## Data under study
Lemma compact_inv_shown xs s step b :
  truthy step.(ps_nodeId) = Some b -> compact_inv xs s ->
  compact_inv (xs ++ [step]) (compact_step s step).
Proof.
  intros Hb [Hn Hp Hd]. unfold compact_step. rewrite Hb. constructor; cbn.
  - rewrite shown_ids_app. unfold shown_ids at 2. simpl. rewrite Hb, dedupe_snoc, Hn, last_dedupe.
    by repeat case_decide || case_bool_decide.
  - split; [done|]. intros [a Ha]. by apply (open_gap_snoc_shown _ _ _ _ Hb) in Ha.
  - intros key. setoid_rewrite closed_gap_snoc. rewrite Hn, last_dedupe.
    destruct (last (shown_ids xs)) as [prev|] eqn:El.
    + destruct (cs_pendingHiddenLink s) eqn:Ep.
      * destruct (proj1 Hp eq_refl) as [a0 Ha0]. pose proof (open_gap_last _ _ Ha0). simplify_eq.
        case_bool_decide as Ene; simpl.
        -- rewrite Hd. subst b. split; [intros (a & c & ? & ? & ->); exists a, c; tauto|].
           intros (a & c & [?|[Ho ?]] & Hne & ->); [by exists a, c|].
           pose proof (open_gap_last _ _ Ho). congruence.
        -- rewrite lookup_insert_is_Some', Hd. split.
           ++ intros [<-|(a & c & ? & ? & ->)]; [exists prev, b; tauto|exists a, c; tauto].
           ++ intros (a & c & [?|[Ho ?]] & Hne & ->); [right; by exists a, c|]. left.
              pose proof (open_gap_last _ _ Ho). congruence.
      * simpl. rewrite Hd. split; [intros (a & c & ? & ? & ->); exists a, c; tauto|].
        intros (a & c & [?|[Ho ?]] & Hne & ->); [by exists a, c|].
        assert (false = true) by (apply Hp; eauto). done.
    + rewrite Hd. split; [intros (a & c & ? & ? & ->); exists a, c; tauto|].
      intros (a & c & [?|[Ho ?]] & Hne & ->); [by exists a, c|].
      pose proof (open_gap_last _ _ Ho). congruence.
Qed.

Lemma compact_fold xs :
  compact_inv xs (foldl compact_step
    {| cs_nodes := []; cs_dashedLinkDetails := ∅; cs_pendingHiddenLink := false;
       cs_pendingHiddenLabels := [] |} xs).
Proof.
  induction xs as [|x xs IH] using rev_ind.
  - constructor; cbn; [done| |].
    + split; [done|]. intros (a & pre & sa & mid & E & _). by destruct pre.
    + intros key. rewrite lookup_empty. split; [intros [? ?]; done|].
      intros (a & b & (ys & sb & post & E & _) & _). by destruct ys.
  - rewrite foldl_app. simpl. destruct (truthy x.(ps_nodeId)) as [b|] eqn:E.
    + by apply (compact_inv_shown _ _ _ b).
    + by apply compact_inv_omitted.
Qed.

(** ** Traffic groups *)

(** The source [s] was seen going to the next hop [h]. *)
Definition seen_to (obs : list TrafficObservation) (h s : jstr) : Prop :=
  exists o, o ∈ obs /\ o.(to_nextHop) ?? js "self" = h /\ o.(to_source) = s.

Lemma group_by_next_hop_spec obs h s :
  s ∈ default ∅ (group_by_next_hop obs !! h) <-> seen_to obs h s.
Proof.
  unfold group_by_next_hop. induction obs as [|o obs IH] using rev_ind.
  - cbn [foldl]. rewrite lookup_empty. split; [set_solver|]. intros (o & Ho & _). set_solver.
  - rewrite foldl_app. cbn [foldl]. set (m := foldl _ _ obs) in *. unfold seen_to in *.
    destruct (decide (o.(to_nextHop) ?? js "self" = h)) as [<-|Hne].
    + rewrite lookup_insert_eq. cbn [default from_option id]. rewrite elem_of_union, IH, elem_of_singleton.
      setoid_rewrite elem_of_app. setoid_rewrite list_elem_of_singleton. naive_solver.
    + rewrite lookup_insert_ne by done. rewrite IH. setoid_rewrite elem_of_app.
      setoid_rewrite list_elem_of_singleton. naive_solver.
Qed.

Lemma group_by_next_hop_nonempty obs h g :
  group_by_next_hop obs !! h = Some g -> exists s, s ∈ g.
Proof.
  unfold group_by_next_hop. revert h g. induction obs as [|o obs IH] using rev_ind; intros h g; [done|].
  rewrite foldl_app. cbn [foldl]. destruct (decide (o.(to_nextHop) ?? js "self" = h)) as [<-|Hne].
  - rewrite lookup_insert_eq. intros <-%(inj Some). exists o.(to_source). set_solver.
  - rewrite lookup_insert_ne by done. apply IH.
Qed.

(** The pairs the nested loop visits. *)
Definition source_hops (m : gmap jstr (gset jstr)) : list (jstr * jstr) :=
  map_to_list m ≫= fun g => (fun s => (s, g.1)) <$> elements g.2.

Lemma elem_of_source_hops m s h : (s, h) ∈ source_hops m <-> s ∈ default ∅ (m !! h).
Proof.
  unfold source_hops. rewrite list_elem_of_bind. split.
  - intros ([h' g] & (s' & E & Hs)%list_elem_of_fmap & Hg%elem_of_map_to_list). simplify_eq/=.
    rewrite Hg. simpl. by apply elem_of_elements.
  - destruct (m !! h) as [g|] eqn:E; simpl; [|set_solver]. intros Hs. exists (h, g).
    split; [|by apply elem_of_map_to_list]. apply list_elem_of_fmap. exists s.
    by rewrite elem_of_elements.
Qed.

(** The accumulator holds, for each source, the hops of its pairs in order. *)
Lemma fold_pairs_lookup (ps : list (jstr * jstr)) (k : jstr) :
  default [] (foldl (fun m p => <[p.1 := default [] (m !! p.1) ++ [p.2]]> m)
               (∅ : gmap jstr (list jstr)) ps !! k)
  = (filter (fun p => p.1 = k) ps).*2.
Proof.
  induction ps as [|[s h] ps IH] using rev_ind; [done|].
  rewrite foldl_app, filter_app, fmap_app. cbn [foldl fst snd]. rewrite filter_cons, filter_nil.
  case_decide as E; cbn [fst] in E.
  - subst. rewrite lookup_insert_eq. cbn [default from_option id]. by rewrite IH.
  - rewrite lookup_insert_ne by done. by rewrite IH, app_nil_r.
Qed.

Lemma two_elements {A} (l : list A) x y : x ∈ l -> y ∈ l -> x <> y -> 1 < len l.
Proof.
  destruct l as [|a [|b l]]; [set_solver|set_solver|]. intros. rewrite !len_cons.
  pose proof (len_nonneg l). lia.
Qed.

Lemma NoDup_two {A} (l : list A) : NoDup l -> 1 < len l -> exists x y, x ∈ l /\ y ∈ l /\ x <> y.
Proof.
  destruct l as [|a [|b l]]; [unfold len; simpl; lia..|]. intros [Hn _]%NoDup_cons _.
  exists a, b. set_solver.
Qed.

Lemma NoDup_source_hops (m : gmap jstr (gset jstr)) : NoDup (source_hops m).
Proof.
  unfold source_hops. pose proof (NoDup_fst_map_to_list m) as Hnd.
  induction (map_to_list m) as [|[h g] l IH]; [constructor|].
  cbn [mbind list_bind]. apply NoDup_cons in Hnd as [Hni Hnd]. apply NoDup_app. split; [|split].
  - apply NoDup_fmap_2; [intros ? ? [=]; done|apply NoDup_elements].
  - intros x (s & -> & _)%list_elem_of_fmap ([h' g'] & (s' & E & _)%list_elem_of_fmap & Hin)%list_elem_of_bind.
    simplify_eq/=. apply Hni. apply list_elem_of_fmap. by exists (h', g').
  - by apply IH.
Qed.

(** Some source routes to two next hops. *)
Lemma hub_spec m :
  existsb (fun p => 1 <? len p.2) (map_to_list (next_hops_of_sources m)) = true <->
  exists s h1 h2, h1 <> h2 /\ s ∈ default ∅ (m !! h1) /\ s ∈ default ∅ (m !! h2).
Proof.
  rewrite existsb_exists. unfold next_hops_of_sources. fold (source_hops m).
  set (acc := foldl _ _ _). pose proof (fun k => fold_pairs_lookup (source_hops m) k) as Hacc.
  fold acc in Hacc. split.
  - intros ([s hs] & Hin%list_elem_of_In%elem_of_map_to_list & Hl%Z.ltb_lt). cbn [snd] in Hl.
    specialize (Hacc s). rewrite Hin in Hacc. simpl in Hacc. subst hs.
    assert (Hnd : NoDup (filter (fun p => p.1 = s) (source_hops m)).*2).
    { apply NoDup_fmap_2_strong; [|apply NoDup_filter, NoDup_source_hops].
      intros [s1 x1] [s2 x2] [E1 _]%list_elem_of_filter [E2 _]%list_elem_of_filter E. by simplify_eq/=. }
    destruct (NoDup_two _ Hnd Hl)
      as (h1 & h2 & H1 & H2 & Hne).
    exists s, h1, h2. split; [done|].
    apply list_elem_of_fmap in H1 as ([s1 ?] & -> & [? H1]%list_elem_of_filter).
    apply list_elem_of_fmap in H2 as ([s2 ?] & -> & [? H2]%list_elem_of_filter). simplify_eq/=.
    by rewrite <- !elem_of_source_hops.
  - intros (s & h1 & h2 & Hne & H1%elem_of_source_hops & H2%elem_of_source_hops).
    specialize (Hacc s).
    assert (Hl : 1 < len (default [] (acc !! s))).
    { rewrite Hacc. apply (two_elements _ h1 h2); [..|done]; apply list_elem_of_fmap.
      - exists (s, h1). split; [done|]. by apply list_elem_of_filter.
      - exists (s, h2). split; [done|]. by apply list_elem_of_filter. }
    destruct (acc !! s) as [hs|] eqn:E; [|unfold len in Hl; simpl in Hl; lia].
    exists (s, hs). split; [by apply list_elem_of_In, elem_of_map_to_list|]. by apply Z.ltb_lt.
Qed.

Lemma small_group_spec (m : gmap jstr (gset jstr)) n :
  existsb (fun p => Z.of_nat (size p.2) <? n) (map_to_list m) = false <->
  forall h g, m !! h = Some g -> n <= Z.of_nat (size g).
Proof.
  rewrite <- not_true_iff_false, existsb_exists. split.
  - intros Hno h g Hg. destruct (Z.leb_spec n (Z.of_nat (size g))) as [|Hlt]; [done|]. destruct Hno.
    exists (h, g). split; [by apply list_elem_of_In, elem_of_map_to_list|]. by apply Z.ltb_lt.
  - intros Hall ([h g] & Hin%list_elem_of_In%elem_of_map_to_list & Hl%Z.ltb_lt).
    specialize (Hall h g Hin). simpl in Hl. lia.
Qed.

Lemma last_drop {A} (l : list A) n : (n < length l)%nat -> last (drop n l) = last l.
Proof.
  intros Hn. rewrite <- (take_drop n l) at 2. rewrite last_app.
  destruct (last (drop n l)) eqn:E; [done|]. apply last_None in E.
  apply (f_equal length) in E. rewrite length_drop in E. simpl in E. lia.
Qed.

Lemma recent_snoc now obs o :
  now - o.(to_timestamp) < TRAFFIC_OBSERVATION_MAX_AGE_MS ->
  recent now (obs ++ [o]) = recent now obs ++ [o].
Proof.
  intros. unfold recent. rewrite filter_app, filter_cons, filter_nil. by rewrite decide_True.
Qed.

(** ** Properties *)

(** Compacting keeps the shown nodes in order, without two equal neighbours, and dashes
    exactly the links between two different nodes with only omitted steps between them, one
    of which asks for it. *)
Theorem compactPathSteps_spec (steps : list PathStep) :
  (compactPathSteps steps).1 = dedupeConsecutive (shown_ids steps)
  /\ no_repeat (compactPathSteps steps).1
  /\ forall key, is_Some ((compactPathSteps steps).2 !! key) <->
       exists a b, closed_gap steps a b /\ a <> b /\ key = buildLinkKey a b.
Proof.
  unfold compactPathSteps. destruct (compact_fold steps) as [Hn _ Hd]. cbn [fst snd].
  rewrite Hn. split; [done|]. split; [apply no_repeat_dedupe|exact Hd].
Qed.

(** A repeater is split exactly when its recent traffic goes to at least two next hops,
    no source uses two of them, and each has at least 20 sources; the groups are then the
    sources seen for each next hop. *)
Theorem analyzeRepeaterTraffic_spec (now : Z) (data : RepeaterTrafficData)
    (groups : gmap jstr (gset jstr)) :
  let obs := recent now data.(rt_observations) in
  (analyzeRepeaterTraffic now data = Some groups <->
   groups = group_by_next_hop obs /\ (2 <= size groups)%nat
   /\ (forall s h1 h2, seen_to obs h1 s -> seen_to obs h2 s -> h1 = h2)
   /\ forall h g, groups !! h = Some g -> MIN_OBSERVATIONS_TO_SPLIT <= Z.of_nat (size g))
  /\ forall h s, s ∈ default ∅ (group_by_next_hop obs !! h) <-> seen_to obs h s.
Proof.
  intros obs. split; [|intros; apply group_by_next_hop_spec].
  unfold analyzeRepeaterTraffic. fold obs. set (m := group_by_next_hop obs).
  assert (Hhub : forall s h, s ∈ default ∅ (m !! h) <-> seen_to obs h s)
    by (intros; apply group_by_next_hop_spec).
  destruct (Z.leb_spec (Z.of_nat (size m)) 1) as [Hs|Hs].
  { split; [done|]. intros (-> & ? & _). fold m in H. lia. }
  destruct (existsb _ (map_to_list (next_hops_of_sources m))) eqn:Eh.
  { split; [done|]. intros (-> & _ & Hd & _).
    apply hub_spec in Eh as (s & h1 & h2 & Hne & H1 & H2). destruct Hne.
    apply (Hd s); by apply Hhub. }
  assert (Hd : forall s h1 h2, seen_to obs h1 s -> seen_to obs h2 s -> h1 = h2).
  { intros s h1 h2 H1 H2. destruct (decide (h1 = h2)) as [|Hne]; [done|].
    rewrite <- not_true_iff_false, hub_spec in Eh. destruct Eh. exists s, h1, h2. by rewrite !Hhub. }
  destruct (existsb _ (map_to_list m)) eqn:Eg.
  - split; [done|]. intros (-> & _ & _ & Hg). fold m in Hg.
    apply (proj2 (small_group_spec m MIN_OBSERVATIONS_TO_SPLIT)) in Hg. congruence.
  - pose proof (proj1 (small_group_spec m MIN_OBSERVATIONS_TO_SPLIT) Eg). split.
    + intros <-%(inj Some). split; [done|]. split; [lia|]. by split.
    + by intros (-> & _).
Qed.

## Exercise directions
Starting at the line with "recent now (obs" and ending at the line with "(forall s h1", print each line of the listing above exactly, with no other lines.

## Task output
  recent now (obs ++ [o]) = recent now obs ++ [o].
Proof.
  intros. unfold recent. rewrite filter_app, filter_cons, filter_nil. by rewrite decide_True.
Qed.

(** ** Properties *)

(** Compacting keeps the shown nodes in order, without two equal neighbours, and dashes
    exactly the links between two different nodes with only omitted steps between them, one
    of which asks for it. *)
Theorem compactPathSteps_spec (steps : list PathStep) :
  (compactPathSteps steps).1 = dedupeConsecutive (shown_ids steps)
  /\ no_repeat (compactPathSteps steps).1
  /\ forall key, is_Some ((compactPathSteps steps).2 !! key) <->
       exists a b, closed_gap steps a b /\ a <> b /\ key = buildLinkKey a b.
Proof.
  unfold compactPathSteps. destruct (compact_fold steps) as [Hn _ Hd]. cbn [fst snd].
  rewrite Hn. split; [done|]. split; [apply no_repeat_dedupe|exact Hd].
Qed.

(** A repeater is split exactly when its recent traffic goes to at least two next hops,
    no source uses two of them, and each has at least 20 sources; the groups are then the
    sources seen for each next hop. *)
Theorem analyzeRepeaterTraffic_spec (now : Z) (data : RepeaterTrafficData)
    (groups : gmap jstr (gset jstr)) :
  let obs := recent now data.(rt_observations) in
  (analyzeRepeaterTraffic now data = Some groups <->
   groups = group_by_next_hop obs /\ (2 <= size groups)%nat
   /\ (forall s h1 h2, seen_to obs h1 s -> seen_to obs h2 s -> h1 = h2)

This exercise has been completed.